## IMDB
This notebook shows how the green-tsetlin Tsetlin Machine trains on the **IMDB sentiment dataset**.  

In [None]:
import numpy as np

seed = 42
rng = np.random.default_rng(seed)

With sklearn **CountVectorizer**, we can transform the data into bag-of-words.

E.g the input text "I love swimming in the ocean" is transformed to : [0, 1, 1, 1, 0, 0] \
This vector is based on the vocabulary of the CountVectorizer, e.g ["dogs", "love", "ocean", "swimming", "biking", "movie"] \
We obtain the vocabulary by fitting the data. This gives us words / tokens that occur in the data.

In [None]:
from sklearn.feature_extraction.text import CountVectorizer
from sklearn.model_selection import train_test_split
import datasets

imdb = datasets.load_dataset('imdb')
x, y = imdb['train']['text'], imdb['train']['label']

vectorizer = CountVectorizer(ngram_range=(1, 1), binary=True, lowercase=True, max_features=5000)
vectorizer.fit(x)

x_bin = vectorizer.transform(x).toarray().astype(np.uint8)
y = np.array(y).astype(np.uint32)

shuffle_index = [i for i in range(len(x))]
rng.shuffle(shuffle_index)

x_bin = x_bin[shuffle_index]
y = y[shuffle_index]

x_bin = x_bin[:2500]
y = y[:2500]

train_x_bin, val_x_bin, train_y, val_y = train_test_split(x_bin, y, test_size=0.2, random_state=seed, shuffle=True)

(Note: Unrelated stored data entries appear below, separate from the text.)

(** ** Streams *)
Definition token_legs : list (GeminiUsage -> Z) :=
  [input_tokens; tool_prompt_tokens; audio_input_tokens; cached_input_tokens; cached_audio_input_tokens;
   output_tokens; thinking_output_tokens; image_output_tokens].
Lemma token_legs_search f u q g : f ∈ token_legs -> f (set_search u q g) = f u.
Proof.
  unfold token_legs. intros Hf. repeat (apply elem_of_cons in Hf as [->|Hf]; [done|]). by apply elem_of_nil in Hf.
Qed.
Lemma total_set_search u q g : total_tokens (set_search u q g) = total_tokens u.
Proof. done. Qed.
Lemma merge_grounding_spec u v : merge_grounding_usage u v
  = set_search u (search_queries u `max` (grounding_usage v).1) (grounded_search_prompts u `max` Z.b2z (grounding_usage v).2).
Proof. unfold merge_grounding_usage. by destruct (grounding_usage v). Qed.

(** A snapshot without tokens reports nothing at all. *)
Lemma subsets m : value_ok m -> let u := usage_from_metadata m in
  thinking_output_tokens u <= output_tokens u /\ tool_prompt_tokens u <= input_tokens u.
Proof. intros Hm. cbn zeta. buckets m Hm. width_lia. Qed.
Lemma zero_total u f : usage_ok u -> thinking_output_tokens u <= output_tokens u -> tool_prompt_tokens u <= input_tokens u ->
  total_tokens u <= 0 -> f ∈ token_legs -> f u = 0.
Proof.
  intros Hok ? ? Ht Hf. unfold usage_ok in Hok. rewrite !Forall_cons in Hok.
  destruct Hok as (H1 & H2 & H3 & H4 & H5 & H6 & H7 & H8 & _). unfold total_tokens in Ht.
  unfold token_legs in Hf. repeat (apply elem_of_cons in Hf as [->|Hf]; [width_lia|]). by apply elem_of_nil in Hf.
Qed.
Lemma zero_snapshot m f : value_ok m -> total_tokens (usage_from_metadata m) <= 0 -> f ∈ token_legs ->
  f (usage_from_metadata m) = 0.
Proof.
  intros Hm Ht Hf. destruct (subsets m Hm) as [? ?]. by apply zero_total; [apply metadata_ok|..].
Qed.

Section Streams.
Variable from_str : string -> option Value.
Hypothesis Hparse : parser_ok from_str.

Definition events (bytes : string) : list Value := omap (sse_payload from_str) (lines bytes).
Definition snapshots (evs : list Value) : list GeminiUsage :=
  omap (fun v => usage_from_metadata <$> get "usageMetadata" v) evs.
(** The last snapshot that carries token counts. *)
Definition last_counted (evs : list Value) : option GeminiUsage :=
  last (List.filter (fun u => 0 <? total_tokens u) (snapshots evs)).
Definition merged (evs : list Value) : GeminiUsage := fold_left merge_stream_response_value evs GeminiUsage_default.
Definition max_queries (evs : list Value) : Z := foldr (fun v acc => (grounding_usage v).1 `max` acc) 0 evs.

The green-tsetlin library offers cpu heavy and less cpu heavy implemenation of the library, offering systems with older cpus a plug-and-play version of the library.
- **pip install green-tsetlin**
- **pip install green-tsetlin[cpu]**

With a number of different parameters to set in the TM, we can optimize by using the built in TM optuna optimizer, `green_tsetlin.hpsearch.HyperparameterSearch()`.

HyperparameterSearch:

- **search spaces**: Set a disired search space for each paramater. Either set the search space to a tuple, e.g (1, 4) will search between 1 and 4, or set it to a single value $\\$
e.g 4 will only search on 4. `clause_space=(50, 250)` or `clause_space=125` 

- **literal budget**: Optimize for a minimum literal budget by setting `minimize_literal_budget=True`.

- **Cross validation**: Set `k_folds=k` to an integer $k > 2$ to run cross validation k times on each trial

HyperparameterSearch.optimize:

- Run optimization over `n_trials`, store in database, e.g `"sqlite:///my_database.db"`. 

[See the Optuna documentation here:](https://optuna.readthedocs.io/en/stable/reference/generated/optuna.create_study.html)

In [None]:
from green_tsetlin.hpsearch import HyperparameterSearch


hpsearch = HyperparameterSearch(s_space=(2.0, 20.0),
                                clause_space=(100, 1000),
                                threshold_space=(100, 1500),
                                max_epoch_per_trial=15,
                                literal_budget=(5, 10),
                                k_folds=2,
                                n_jobs=5,
                                seed=42,
                                minimize_literal_budget=False)

hpsearch.set_train_data(train_x_bin, train_y)
hpsearch.set_test_data(val_x_bin, val_y)

hpsearch.optimize(n_trials=30, study_name="IMDB hpsearch", show_progress_bar=True, storage=None)

We get the results by calling `HyperparameterSearch().best_trials`.

[See the Optuna documentation here:](https://optuna.readthedocs.io/en/stable/reference/generated/optuna.study.Study.html#optuna.study.Study.best_trials)

In [None]:
params = hpsearch.best_trials[0].params
performance = hpsearch.best_trials[0].values

print("best paramaters: ", params)
print("best score: ", performance)